FedMon: Federated eBPF Monitoring for Distributed Anomaly Detection in Multi-Cluster Cloud Environments
Sehar Zehra, Hassan Jamil Syed, Ummay Faseeha
TL;DR
Kubernetes multi-cluster environments face privacy, bandwidth, and heterogeneity challenges for anomaly detection. FedMon merges in-kernel telemetry via eBPF with federated learning and a hybrid detector (VAE plus Isolation Forest) to enable privacy-preserving, cross-cluster anomaly detection without sharing raw data. The approach yields strong detection performance (F1 ≈ 0.92; precision ≈ 0.94; recall ≈ 0.91) and substantial bandwidth savings (>60%) while maintaining low runtime overhead and providing Byzantine-robust aggregation. This work advances practical cloud-native security by demonstrating collaborative, kernel-level anomaly detection across clusters with real-time, risk-aware enforcement and optional differential privacy features.
Abstract
Kubernetes multi-cluster deployments demand scalable and privacy-preserving anomaly detection. Existing eBPF-based monitors provide low-overhead system and network visibility but are limited to single clusters, while centralized approaches incur bandwidth, privacy, and heterogeneity challenges.
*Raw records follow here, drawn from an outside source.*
Lemma decode_body_encoded version hash payload tag :
  is_u 32 version -> is_u 64 hash -> is_u 64 (Z.of_nat (length payload)) ->
  (decode_body version (MkReader (body_bytes version hash payload) 0 tag)).1
  = Ok (MkHeader version hash, payload).
Proof.
  intros Hv Hh Hl. unfold decode_body, body_bytes. unfold mbind, prog_bind, gets.
  pose proof (codec_reads _ _ _ _ codec_u32 version Hv []) as H1. cbn [app length plus] in H1. rewrite H1.
  rewrite Z.eqb_refl. cbn [negb].
  pose proof (codec_reads _ _ _ _ codec_u64 hash Hh (to_le 4 version)) as H2. rewrite H2.
  pose proof (codec_reads _ _ _ _ codec_u64 _ Hl (to_le 4 version ++ to_le 8 hash)) as H3.
  setoid_rewrite <- app_assoc in H3. rewrite length_app in H3. rewrite H3.
  pose proof (codec_reads _ _ _ _ codec_u64 _ (is_u_hash64 payload)
    (to_le 4 version ++ to_le 8 hash ++ to_le 8 (Z.of_nat (length payload)))) as H4.
  repeat setoid_rewrite <- app_assoc in H4. rewrite !length_app, Nat.add_assoc in H4. rewrite H4.
  set (r := MkReader _ _ _). assert (remaining r = length payload) as ->.
  { unfold remaining, r. cbn [r_buf r_pos]. rewrite !length_app. lia. }
  rewrite Z.eqb_refl. cbn [negb]. rewrite Nat2Z.id.
  rewrite (reads_at _ payload payload r []); [|apply reads_raw| |].
  - by rewrite Z.eqb_refl.
  - unfold r. cbn [r_buf r_pos]. rewrite !length_app. lia.
  - unfold unread, r. cbn [r_buf r_pos]. rewrite app_nil_r, !app_assoc. apply drop_app_length'.
    rewrite !length_app. lia.
Qed.

Lemma decode_body_exact version r h payload r' :
  reader_ok r -> decode_body version r = (Ok (h, payload), r') ->
  unread r = body_bytes version (h_config_hash h) payload /\ h_version h = version /\
  is_u 32 version /\ is_u 64 (h_config_hash h) /\ is_u 64 (Z.of_nat (length payload)).
Proof.
  intros Hr H. unfold decode_body in H.
  apply bind_ok_inv in H as (found & r1 & H1 & H).
  destruct (codec_exact _ _ _ _ codec_u32 r found r1 Hr H1) as (Hf & U1 & R1 & _).
  destruct (Z.eqb_spec found version) as [->|]; cbn [negb] in H; [|discriminate].
  apply bind_ok_inv in H as (ch & r2 & H2 & H).
  destruct (codec_exact _ _ _ _ codec_u64 r1 ch r2 R1 H2) as (Hc & U2 & R2 & _).
  apply bind_ok_inv in H as (len & r3 & H3 & H).
  destruct (codec_exact _ _ _ _ codec_u64 r2 len r3 R2 H3) as (Hl & U3 & R3 & _).
  apply bind_ok_inv in H as (sum & r4 & H4 & H).
  destruct (codec_exact _ _ _ _ codec_u64 r3 sum r4 R3 H4) as (Hs & U4 & R4 & _).
  apply bind_ok_inv in H as (left & r5 & H5 & H). injection H5 as <- <-.
  destruct (Z.eqb_spec len (Z.of_nat (remaining r4))) as [El|]; cbn [negb] in H; [|discriminate].
  apply bind_ok_inv in H as (pl & r6 & H6 & H).
  destruct (raw_exact _ r4 pl r6 R4 H6) as ([Hpl _] & U6 & R6 & Hb6 & _).
  destruct (Z.eqb_spec (hash64 pl) sum) as [<-|]; cbn [negb] in H; [|discriminate].
  injection H as <- <- <-. cbn [h_version h_config_hash]. unfold id in U6.
  assert (unread r6 = []) as E6.
  { assert (length (unread r4) = length (pl ++ unread r6)) as E by by rewrite U6.
    rewrite length_app in E. unfold unread in E at 1. rewrite length_drop in E. unfold remaining in El.
    apply length_zero_iff_nil. lia. }
  rewrite E6, app_nil_r in U6. rewrite El, Nat2Z.id in Hpl. rewrite <- Hpl in El. subst len.
  unfold body_bytes. rewrite U1, U2, U3, U4, U6. repeat split; try done; apply Hf || apply Hc || apply Hl.
Qed.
We propose FedMon, a federated eBPF framework that unifies kernel-level telemetry with federated learning (FL) for cross-cluster anomaly detection. Lightweight eBPF agents capture syscalls and network events, extract local statistical and sequence features, and share only model updates with a global server. A hybrid detection engine combining Variational Autoencoders (VAEs) with Isolation Forests enables both temporal pattern modeling and outlier detection. Deployed across three Kubernetes clusters, FedMon achieves 94% precision, 91% recall, and an F1-score of 0.92, while cutting bandwidth usage by 60% relative to centralized baselines. Results demonstrate that FedMon enhances accuracy, scalability, and privacy, providing an effective defense for large-scale, multi-tenant cloud-native environments.